Items from a data source:

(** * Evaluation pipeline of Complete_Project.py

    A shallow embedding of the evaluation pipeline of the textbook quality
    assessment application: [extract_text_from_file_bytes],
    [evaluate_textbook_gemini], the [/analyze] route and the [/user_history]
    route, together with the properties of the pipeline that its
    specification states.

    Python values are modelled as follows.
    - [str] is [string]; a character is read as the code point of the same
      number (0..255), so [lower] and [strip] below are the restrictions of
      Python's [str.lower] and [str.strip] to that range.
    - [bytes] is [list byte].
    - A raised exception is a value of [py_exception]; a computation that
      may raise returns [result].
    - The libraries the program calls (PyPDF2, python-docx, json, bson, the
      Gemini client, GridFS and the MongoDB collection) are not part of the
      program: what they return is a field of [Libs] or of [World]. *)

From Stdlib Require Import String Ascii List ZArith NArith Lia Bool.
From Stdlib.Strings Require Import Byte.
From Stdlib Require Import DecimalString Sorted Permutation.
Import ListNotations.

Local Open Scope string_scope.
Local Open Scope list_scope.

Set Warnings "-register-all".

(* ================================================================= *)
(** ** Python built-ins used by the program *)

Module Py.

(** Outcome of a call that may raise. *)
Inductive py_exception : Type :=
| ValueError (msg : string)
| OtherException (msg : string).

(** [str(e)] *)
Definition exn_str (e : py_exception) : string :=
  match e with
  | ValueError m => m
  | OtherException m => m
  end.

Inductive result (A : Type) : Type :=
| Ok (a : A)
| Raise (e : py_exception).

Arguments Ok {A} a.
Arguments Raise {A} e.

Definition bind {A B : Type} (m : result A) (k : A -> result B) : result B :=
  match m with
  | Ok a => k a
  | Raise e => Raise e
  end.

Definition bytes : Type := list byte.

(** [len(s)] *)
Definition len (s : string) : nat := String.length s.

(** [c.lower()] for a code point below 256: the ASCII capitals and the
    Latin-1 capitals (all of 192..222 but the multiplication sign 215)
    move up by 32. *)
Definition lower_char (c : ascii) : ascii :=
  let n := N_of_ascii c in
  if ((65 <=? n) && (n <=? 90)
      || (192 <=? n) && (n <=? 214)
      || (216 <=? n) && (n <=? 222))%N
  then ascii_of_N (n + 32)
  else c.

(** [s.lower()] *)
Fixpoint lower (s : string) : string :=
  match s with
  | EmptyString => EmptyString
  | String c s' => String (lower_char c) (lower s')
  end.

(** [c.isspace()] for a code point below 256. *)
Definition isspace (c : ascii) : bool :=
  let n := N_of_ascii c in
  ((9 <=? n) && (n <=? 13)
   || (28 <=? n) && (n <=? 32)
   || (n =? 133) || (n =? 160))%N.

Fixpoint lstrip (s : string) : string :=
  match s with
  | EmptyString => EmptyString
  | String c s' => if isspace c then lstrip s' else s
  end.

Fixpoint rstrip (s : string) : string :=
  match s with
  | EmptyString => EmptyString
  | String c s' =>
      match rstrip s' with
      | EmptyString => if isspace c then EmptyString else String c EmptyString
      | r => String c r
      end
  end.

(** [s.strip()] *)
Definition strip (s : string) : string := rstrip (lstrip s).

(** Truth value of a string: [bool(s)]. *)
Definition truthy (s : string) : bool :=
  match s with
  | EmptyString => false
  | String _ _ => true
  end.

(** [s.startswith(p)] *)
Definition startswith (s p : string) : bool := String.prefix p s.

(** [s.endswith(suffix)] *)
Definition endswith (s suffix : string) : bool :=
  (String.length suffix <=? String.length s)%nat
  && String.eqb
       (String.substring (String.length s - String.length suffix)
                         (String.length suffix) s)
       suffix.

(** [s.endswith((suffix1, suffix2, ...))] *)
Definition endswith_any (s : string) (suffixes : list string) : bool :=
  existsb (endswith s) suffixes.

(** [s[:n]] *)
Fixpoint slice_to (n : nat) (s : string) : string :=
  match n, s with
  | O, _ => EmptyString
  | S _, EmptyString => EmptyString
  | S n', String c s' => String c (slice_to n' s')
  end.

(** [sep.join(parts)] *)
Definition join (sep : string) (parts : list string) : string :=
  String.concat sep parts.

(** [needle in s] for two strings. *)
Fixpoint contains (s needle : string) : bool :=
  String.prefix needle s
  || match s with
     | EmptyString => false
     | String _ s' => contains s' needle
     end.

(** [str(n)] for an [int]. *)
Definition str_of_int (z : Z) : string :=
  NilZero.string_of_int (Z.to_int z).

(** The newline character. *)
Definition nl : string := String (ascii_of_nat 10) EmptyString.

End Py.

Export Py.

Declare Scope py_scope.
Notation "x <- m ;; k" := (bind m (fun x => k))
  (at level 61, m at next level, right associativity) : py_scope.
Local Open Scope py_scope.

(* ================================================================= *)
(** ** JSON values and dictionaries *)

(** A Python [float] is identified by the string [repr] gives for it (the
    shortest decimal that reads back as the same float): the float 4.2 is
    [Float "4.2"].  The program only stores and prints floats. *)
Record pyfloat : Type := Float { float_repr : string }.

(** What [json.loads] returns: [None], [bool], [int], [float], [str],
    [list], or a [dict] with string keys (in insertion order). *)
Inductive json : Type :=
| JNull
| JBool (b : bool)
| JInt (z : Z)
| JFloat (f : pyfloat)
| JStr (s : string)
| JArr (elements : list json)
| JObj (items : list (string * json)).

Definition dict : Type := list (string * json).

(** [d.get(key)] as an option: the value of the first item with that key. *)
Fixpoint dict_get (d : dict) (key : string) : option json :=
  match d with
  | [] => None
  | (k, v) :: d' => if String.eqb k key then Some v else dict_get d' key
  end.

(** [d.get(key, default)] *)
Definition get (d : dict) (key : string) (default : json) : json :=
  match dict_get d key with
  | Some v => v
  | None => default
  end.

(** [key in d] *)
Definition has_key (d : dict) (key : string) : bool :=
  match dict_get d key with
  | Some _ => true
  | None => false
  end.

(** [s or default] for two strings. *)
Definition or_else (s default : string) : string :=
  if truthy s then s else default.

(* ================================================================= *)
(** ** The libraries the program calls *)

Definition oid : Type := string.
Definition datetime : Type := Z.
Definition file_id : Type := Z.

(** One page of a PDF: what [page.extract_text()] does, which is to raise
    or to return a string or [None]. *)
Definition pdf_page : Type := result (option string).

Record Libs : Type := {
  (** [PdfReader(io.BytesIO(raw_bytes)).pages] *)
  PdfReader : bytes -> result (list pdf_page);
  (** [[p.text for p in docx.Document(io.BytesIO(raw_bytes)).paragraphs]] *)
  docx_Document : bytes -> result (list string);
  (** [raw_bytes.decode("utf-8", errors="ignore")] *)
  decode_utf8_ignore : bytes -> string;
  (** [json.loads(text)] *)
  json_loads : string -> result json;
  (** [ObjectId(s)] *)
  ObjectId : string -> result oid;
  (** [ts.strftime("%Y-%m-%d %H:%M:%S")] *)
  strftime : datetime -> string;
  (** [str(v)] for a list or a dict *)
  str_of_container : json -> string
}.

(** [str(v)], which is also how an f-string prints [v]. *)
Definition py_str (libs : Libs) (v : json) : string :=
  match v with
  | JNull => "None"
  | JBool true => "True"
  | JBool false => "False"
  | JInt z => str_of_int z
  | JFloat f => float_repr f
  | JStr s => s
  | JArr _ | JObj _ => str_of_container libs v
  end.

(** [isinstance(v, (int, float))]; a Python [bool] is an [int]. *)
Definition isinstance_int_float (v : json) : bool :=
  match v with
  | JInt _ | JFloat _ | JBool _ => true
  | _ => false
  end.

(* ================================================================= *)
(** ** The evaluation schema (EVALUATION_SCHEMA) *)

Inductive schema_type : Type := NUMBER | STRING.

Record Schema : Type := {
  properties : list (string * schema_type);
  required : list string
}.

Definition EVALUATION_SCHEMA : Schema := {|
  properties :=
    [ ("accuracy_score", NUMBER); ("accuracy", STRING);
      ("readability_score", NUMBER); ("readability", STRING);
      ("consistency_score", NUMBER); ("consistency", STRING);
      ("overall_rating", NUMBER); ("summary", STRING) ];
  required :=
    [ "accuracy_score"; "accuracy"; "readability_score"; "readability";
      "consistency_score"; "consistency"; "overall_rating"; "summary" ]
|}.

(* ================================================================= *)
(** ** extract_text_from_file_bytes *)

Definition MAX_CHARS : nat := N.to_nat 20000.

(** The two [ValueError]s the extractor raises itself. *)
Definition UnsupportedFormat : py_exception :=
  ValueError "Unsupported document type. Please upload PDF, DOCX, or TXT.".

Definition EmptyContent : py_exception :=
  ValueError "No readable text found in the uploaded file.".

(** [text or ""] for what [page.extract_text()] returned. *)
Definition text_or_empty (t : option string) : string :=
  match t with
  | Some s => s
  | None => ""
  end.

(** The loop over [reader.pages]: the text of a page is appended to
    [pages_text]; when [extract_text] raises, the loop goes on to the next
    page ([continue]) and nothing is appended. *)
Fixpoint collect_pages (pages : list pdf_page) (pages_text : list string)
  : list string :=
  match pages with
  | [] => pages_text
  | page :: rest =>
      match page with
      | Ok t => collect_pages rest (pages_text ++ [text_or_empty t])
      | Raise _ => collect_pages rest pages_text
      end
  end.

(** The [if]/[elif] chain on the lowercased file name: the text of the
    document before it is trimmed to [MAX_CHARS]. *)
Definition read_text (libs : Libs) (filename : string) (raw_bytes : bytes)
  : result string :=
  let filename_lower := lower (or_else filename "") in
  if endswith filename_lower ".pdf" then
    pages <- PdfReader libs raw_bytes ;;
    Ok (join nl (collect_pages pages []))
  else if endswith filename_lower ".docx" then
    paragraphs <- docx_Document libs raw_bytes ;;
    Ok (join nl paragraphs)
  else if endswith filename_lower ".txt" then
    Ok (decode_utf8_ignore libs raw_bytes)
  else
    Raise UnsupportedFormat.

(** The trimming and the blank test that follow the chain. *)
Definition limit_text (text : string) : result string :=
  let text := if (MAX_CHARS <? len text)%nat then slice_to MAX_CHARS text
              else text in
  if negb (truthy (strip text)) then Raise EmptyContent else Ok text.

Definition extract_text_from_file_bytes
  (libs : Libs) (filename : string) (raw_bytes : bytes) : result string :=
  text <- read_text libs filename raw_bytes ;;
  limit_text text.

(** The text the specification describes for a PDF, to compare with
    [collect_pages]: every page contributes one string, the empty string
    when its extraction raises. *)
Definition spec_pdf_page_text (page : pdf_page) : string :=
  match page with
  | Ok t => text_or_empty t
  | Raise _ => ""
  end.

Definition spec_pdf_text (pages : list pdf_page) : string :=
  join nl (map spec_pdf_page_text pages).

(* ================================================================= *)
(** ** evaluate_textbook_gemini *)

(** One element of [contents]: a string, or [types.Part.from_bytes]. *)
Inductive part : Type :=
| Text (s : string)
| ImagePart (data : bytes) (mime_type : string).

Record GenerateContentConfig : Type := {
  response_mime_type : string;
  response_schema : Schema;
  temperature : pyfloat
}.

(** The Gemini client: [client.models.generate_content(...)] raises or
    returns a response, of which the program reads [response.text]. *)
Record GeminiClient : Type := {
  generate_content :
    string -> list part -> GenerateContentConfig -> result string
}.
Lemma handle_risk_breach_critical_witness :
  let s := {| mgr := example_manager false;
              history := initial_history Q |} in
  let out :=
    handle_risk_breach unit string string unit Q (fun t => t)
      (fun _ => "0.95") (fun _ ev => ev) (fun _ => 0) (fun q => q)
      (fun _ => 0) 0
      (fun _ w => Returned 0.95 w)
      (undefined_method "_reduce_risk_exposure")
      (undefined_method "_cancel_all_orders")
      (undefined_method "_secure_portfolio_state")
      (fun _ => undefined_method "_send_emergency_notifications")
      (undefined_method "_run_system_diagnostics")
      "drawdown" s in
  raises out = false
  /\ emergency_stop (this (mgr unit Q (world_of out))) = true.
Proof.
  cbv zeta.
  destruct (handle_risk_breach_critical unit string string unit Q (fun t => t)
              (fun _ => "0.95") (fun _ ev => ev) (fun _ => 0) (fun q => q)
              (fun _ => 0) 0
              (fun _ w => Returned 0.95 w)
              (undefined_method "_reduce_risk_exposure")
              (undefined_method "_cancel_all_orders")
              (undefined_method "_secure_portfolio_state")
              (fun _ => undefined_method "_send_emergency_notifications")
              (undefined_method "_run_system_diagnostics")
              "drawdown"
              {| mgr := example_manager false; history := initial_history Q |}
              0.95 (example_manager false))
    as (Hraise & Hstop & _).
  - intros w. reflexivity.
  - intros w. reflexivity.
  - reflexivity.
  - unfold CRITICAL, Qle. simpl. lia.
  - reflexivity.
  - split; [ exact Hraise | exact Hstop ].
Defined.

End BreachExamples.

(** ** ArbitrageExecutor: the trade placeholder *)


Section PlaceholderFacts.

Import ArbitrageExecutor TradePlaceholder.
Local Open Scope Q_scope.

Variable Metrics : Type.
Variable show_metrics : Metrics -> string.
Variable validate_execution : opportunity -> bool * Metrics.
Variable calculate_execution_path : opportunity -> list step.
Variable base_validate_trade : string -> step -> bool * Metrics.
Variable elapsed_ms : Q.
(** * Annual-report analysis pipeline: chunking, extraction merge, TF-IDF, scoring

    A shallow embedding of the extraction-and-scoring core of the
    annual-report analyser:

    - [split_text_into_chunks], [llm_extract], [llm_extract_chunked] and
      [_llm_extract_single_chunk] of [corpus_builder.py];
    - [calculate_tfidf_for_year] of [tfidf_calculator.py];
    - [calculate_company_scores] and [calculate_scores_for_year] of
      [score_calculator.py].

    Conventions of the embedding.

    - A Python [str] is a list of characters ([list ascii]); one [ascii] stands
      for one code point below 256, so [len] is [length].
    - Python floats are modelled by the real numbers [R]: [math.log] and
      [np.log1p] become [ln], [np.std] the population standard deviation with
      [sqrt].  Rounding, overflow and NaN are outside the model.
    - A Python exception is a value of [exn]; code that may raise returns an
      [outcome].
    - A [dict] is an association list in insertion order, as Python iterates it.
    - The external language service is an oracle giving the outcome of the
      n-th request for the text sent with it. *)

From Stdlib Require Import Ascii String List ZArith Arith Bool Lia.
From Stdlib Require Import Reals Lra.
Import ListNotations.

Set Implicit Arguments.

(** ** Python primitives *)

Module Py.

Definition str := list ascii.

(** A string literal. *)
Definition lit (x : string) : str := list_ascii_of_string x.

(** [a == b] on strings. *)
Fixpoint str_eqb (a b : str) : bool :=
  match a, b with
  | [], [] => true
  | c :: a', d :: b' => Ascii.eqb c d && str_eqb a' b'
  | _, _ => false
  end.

Task instructions ▸
Out of the data above, give again only the lines starting at the one holding "e => Raise e" and ending at the one holding "(** [s.lower()] *)", unchanged.

Solution ▸
  | Raise e => Raise e
  end.

Definition bytes : Type := list byte.

(** [len(s)] *)
Definition len (s : string) : nat := String.length s.

(** [c.lower()] for a code point below 256: the ASCII capitals and the
    Latin-1 capitals (all of 192..222 but the multiplication sign 215)
    move up by 32. *)
Definition lower_char (c : ascii) : ascii :=
  let n := N_of_ascii c in
  if ((65 <=? n) && (n <=? 90)
      || (192 <=? n) && (n <=? 214)
      || (216 <=? n) && (n <=? 222))%N
  then ascii_of_N (n + 32)
  else c.

(** [s.lower()] *)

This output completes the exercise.